___ RECORDED INFORMATION
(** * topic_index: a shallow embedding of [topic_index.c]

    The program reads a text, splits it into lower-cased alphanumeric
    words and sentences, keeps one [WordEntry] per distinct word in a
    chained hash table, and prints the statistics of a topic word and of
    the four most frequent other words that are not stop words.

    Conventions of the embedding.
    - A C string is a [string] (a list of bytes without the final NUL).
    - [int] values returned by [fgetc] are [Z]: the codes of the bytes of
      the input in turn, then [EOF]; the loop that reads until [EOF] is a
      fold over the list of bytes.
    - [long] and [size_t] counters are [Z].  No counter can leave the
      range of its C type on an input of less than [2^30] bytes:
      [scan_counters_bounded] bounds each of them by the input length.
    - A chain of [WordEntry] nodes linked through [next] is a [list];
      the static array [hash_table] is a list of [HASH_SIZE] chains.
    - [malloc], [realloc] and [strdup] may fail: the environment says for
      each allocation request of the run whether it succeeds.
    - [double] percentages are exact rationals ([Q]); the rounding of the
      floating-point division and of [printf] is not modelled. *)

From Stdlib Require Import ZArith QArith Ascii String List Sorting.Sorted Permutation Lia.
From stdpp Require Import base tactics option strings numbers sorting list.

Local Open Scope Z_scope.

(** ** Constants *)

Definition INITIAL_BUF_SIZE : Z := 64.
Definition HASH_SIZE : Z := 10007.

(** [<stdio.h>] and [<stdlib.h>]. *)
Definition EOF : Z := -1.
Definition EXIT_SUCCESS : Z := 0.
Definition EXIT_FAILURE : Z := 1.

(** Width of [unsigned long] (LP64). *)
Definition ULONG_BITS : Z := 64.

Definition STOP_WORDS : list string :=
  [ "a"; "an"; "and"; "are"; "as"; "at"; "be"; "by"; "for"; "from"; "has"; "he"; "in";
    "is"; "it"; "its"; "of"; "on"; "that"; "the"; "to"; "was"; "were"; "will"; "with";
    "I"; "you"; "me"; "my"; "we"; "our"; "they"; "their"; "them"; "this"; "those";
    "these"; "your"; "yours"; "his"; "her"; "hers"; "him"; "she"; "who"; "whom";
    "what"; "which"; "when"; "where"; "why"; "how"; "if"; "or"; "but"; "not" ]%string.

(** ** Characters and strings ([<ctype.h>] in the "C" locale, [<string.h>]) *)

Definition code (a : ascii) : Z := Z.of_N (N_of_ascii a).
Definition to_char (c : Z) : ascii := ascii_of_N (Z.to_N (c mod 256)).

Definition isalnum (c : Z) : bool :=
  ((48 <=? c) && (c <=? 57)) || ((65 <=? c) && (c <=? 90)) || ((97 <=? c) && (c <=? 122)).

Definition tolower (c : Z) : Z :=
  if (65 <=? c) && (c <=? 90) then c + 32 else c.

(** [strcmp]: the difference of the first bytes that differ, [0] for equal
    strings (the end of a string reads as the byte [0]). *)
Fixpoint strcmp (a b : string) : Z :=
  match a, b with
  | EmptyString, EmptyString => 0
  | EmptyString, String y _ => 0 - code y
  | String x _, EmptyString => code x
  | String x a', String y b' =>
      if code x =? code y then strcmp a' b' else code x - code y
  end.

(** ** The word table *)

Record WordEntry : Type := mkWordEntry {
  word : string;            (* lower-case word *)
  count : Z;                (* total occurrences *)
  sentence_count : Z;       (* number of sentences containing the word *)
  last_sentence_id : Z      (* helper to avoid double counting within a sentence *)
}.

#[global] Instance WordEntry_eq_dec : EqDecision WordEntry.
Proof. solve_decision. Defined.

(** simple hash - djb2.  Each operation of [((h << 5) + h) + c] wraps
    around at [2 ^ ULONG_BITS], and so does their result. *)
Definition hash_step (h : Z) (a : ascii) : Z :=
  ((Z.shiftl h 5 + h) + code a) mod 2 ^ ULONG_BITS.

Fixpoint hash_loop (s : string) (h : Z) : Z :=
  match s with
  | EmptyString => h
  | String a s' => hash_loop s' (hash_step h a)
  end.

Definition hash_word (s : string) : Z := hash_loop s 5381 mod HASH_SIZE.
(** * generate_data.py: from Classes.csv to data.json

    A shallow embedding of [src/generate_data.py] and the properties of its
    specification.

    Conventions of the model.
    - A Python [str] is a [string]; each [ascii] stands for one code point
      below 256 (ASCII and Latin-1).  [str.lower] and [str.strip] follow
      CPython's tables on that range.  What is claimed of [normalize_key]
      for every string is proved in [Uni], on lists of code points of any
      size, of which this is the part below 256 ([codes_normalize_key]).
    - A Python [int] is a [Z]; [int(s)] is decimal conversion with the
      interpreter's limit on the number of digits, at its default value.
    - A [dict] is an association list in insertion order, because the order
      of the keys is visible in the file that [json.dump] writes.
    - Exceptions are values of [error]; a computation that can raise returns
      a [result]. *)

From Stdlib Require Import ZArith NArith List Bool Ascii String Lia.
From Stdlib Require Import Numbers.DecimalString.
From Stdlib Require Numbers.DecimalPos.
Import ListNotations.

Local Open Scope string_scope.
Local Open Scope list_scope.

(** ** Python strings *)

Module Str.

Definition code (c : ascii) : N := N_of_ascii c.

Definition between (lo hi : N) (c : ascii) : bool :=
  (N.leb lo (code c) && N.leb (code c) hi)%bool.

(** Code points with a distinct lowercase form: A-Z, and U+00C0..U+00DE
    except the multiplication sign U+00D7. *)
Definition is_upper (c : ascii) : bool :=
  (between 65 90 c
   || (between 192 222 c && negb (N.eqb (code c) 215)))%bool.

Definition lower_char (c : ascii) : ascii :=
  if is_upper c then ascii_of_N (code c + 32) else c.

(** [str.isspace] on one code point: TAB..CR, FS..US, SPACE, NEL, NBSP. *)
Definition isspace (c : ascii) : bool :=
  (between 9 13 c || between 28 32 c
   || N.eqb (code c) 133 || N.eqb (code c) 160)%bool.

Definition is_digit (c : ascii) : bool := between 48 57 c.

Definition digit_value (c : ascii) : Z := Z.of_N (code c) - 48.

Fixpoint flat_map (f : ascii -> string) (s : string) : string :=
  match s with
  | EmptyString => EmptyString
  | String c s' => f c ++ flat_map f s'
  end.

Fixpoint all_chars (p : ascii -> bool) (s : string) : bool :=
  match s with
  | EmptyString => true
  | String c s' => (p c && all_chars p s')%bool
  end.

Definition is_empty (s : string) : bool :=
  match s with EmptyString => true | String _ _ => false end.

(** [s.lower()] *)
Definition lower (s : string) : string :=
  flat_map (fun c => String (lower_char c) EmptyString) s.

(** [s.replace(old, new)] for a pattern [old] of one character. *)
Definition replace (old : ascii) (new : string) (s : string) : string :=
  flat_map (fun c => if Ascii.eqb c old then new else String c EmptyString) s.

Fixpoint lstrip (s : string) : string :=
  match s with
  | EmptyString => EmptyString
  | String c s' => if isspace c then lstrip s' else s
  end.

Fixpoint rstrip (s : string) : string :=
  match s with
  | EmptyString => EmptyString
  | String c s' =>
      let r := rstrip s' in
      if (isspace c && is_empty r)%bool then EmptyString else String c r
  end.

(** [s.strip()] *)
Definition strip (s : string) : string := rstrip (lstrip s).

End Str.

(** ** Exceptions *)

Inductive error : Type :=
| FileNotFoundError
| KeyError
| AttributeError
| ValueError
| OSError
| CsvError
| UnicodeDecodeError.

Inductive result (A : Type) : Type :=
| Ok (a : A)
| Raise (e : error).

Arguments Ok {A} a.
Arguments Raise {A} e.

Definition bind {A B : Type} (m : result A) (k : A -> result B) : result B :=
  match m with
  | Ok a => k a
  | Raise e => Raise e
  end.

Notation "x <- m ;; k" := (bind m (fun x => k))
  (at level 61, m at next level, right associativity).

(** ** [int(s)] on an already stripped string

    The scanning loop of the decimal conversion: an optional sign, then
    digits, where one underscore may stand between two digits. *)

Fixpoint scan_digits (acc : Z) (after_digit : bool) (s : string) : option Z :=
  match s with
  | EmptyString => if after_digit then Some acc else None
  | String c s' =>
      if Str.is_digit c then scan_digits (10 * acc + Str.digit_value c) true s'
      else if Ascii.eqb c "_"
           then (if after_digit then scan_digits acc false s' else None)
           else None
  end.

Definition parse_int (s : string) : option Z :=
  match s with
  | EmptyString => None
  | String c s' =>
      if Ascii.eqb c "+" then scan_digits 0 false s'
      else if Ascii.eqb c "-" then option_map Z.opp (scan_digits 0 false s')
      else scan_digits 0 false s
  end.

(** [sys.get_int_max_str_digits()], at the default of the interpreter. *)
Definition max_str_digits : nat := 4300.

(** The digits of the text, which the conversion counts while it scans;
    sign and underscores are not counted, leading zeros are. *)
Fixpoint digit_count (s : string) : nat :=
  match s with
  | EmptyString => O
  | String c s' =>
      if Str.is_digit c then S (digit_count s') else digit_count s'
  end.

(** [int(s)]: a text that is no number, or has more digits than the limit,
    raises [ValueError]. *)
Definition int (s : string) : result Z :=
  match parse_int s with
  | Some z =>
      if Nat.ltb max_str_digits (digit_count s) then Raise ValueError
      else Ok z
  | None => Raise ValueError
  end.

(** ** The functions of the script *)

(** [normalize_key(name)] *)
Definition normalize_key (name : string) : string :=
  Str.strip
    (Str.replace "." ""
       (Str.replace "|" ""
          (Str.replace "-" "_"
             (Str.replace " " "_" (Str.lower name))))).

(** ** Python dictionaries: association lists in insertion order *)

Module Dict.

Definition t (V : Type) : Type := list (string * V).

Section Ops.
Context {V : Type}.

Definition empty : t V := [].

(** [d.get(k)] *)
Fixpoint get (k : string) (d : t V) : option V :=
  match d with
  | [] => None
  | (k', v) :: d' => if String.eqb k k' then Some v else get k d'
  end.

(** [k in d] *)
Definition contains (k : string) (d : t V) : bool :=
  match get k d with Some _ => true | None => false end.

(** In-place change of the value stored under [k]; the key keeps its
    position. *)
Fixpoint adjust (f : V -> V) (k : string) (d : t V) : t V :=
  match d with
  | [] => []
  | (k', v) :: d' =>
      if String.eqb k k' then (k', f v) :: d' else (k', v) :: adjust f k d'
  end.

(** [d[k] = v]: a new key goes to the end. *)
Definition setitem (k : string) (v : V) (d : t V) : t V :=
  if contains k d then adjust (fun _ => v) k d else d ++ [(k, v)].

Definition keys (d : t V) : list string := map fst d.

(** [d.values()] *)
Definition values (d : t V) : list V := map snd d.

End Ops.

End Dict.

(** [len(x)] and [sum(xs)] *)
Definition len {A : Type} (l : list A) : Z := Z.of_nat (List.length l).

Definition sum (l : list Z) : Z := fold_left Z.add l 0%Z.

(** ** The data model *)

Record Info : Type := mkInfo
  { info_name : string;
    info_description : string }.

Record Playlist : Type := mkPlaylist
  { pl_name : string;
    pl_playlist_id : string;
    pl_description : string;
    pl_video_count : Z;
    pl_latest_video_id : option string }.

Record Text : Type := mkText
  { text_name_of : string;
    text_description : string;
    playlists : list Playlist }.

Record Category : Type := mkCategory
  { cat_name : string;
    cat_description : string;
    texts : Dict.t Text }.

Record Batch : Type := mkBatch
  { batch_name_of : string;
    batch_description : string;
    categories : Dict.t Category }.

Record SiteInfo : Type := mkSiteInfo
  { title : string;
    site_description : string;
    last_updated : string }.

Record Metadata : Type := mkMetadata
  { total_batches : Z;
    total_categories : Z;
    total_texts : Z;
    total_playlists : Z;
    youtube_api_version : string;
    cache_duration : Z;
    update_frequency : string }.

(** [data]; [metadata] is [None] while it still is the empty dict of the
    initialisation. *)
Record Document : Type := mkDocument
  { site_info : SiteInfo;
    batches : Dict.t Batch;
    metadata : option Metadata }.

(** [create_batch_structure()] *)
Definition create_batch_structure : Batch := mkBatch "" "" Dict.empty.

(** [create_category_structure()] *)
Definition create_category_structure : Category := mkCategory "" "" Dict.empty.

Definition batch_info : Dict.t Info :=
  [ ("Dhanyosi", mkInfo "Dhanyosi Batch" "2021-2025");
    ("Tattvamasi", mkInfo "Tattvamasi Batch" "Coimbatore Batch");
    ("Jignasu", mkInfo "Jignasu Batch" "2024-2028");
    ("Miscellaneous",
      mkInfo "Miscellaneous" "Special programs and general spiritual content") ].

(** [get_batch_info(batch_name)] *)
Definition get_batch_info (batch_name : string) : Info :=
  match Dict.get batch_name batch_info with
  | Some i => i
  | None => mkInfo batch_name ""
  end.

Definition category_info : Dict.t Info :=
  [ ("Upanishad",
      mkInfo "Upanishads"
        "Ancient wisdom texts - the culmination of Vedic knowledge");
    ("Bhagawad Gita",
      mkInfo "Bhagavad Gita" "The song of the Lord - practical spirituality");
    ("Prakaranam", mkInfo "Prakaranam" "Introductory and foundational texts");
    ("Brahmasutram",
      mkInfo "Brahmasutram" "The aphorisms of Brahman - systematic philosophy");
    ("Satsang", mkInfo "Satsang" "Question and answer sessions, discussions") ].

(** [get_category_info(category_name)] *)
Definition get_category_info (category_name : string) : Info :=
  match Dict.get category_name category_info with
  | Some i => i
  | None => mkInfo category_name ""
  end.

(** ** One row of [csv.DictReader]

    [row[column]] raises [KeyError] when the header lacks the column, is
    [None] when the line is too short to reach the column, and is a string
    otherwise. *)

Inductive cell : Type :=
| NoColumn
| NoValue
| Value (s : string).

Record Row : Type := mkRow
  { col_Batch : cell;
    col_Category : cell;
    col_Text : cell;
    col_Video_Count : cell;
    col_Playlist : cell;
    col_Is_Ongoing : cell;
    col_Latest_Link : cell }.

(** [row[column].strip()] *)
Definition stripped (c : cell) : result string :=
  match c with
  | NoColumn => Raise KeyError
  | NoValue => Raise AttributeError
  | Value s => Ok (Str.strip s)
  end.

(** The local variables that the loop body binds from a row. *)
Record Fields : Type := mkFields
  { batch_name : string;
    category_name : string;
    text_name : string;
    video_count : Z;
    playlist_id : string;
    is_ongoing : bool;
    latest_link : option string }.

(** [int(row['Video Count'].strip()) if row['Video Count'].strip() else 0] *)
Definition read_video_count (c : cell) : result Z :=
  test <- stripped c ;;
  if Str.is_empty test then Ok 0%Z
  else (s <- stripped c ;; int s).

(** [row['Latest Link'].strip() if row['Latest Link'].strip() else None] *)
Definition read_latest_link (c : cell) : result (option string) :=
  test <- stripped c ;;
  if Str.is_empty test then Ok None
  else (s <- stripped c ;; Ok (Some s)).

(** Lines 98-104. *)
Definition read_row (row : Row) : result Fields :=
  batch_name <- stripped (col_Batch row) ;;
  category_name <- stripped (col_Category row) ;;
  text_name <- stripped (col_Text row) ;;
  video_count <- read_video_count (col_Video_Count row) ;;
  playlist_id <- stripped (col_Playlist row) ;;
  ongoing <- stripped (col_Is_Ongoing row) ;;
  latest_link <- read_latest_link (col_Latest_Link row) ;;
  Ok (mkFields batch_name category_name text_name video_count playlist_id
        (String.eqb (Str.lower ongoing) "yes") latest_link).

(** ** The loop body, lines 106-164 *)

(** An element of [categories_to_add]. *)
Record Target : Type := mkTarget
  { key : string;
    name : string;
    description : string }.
______
▸ PROBLEM REQUIREMENTS: Filter the data for the string "conversion" and copy every line that has it.

▸ EXERCISE SOLUTION:
    - A Python [int] is a [Z]; [int(s)] is decimal conversion with the
    The scanning loop of the decimal conversion: an optional sign, then
(** The digits of the text, which the conversion counts while it scans;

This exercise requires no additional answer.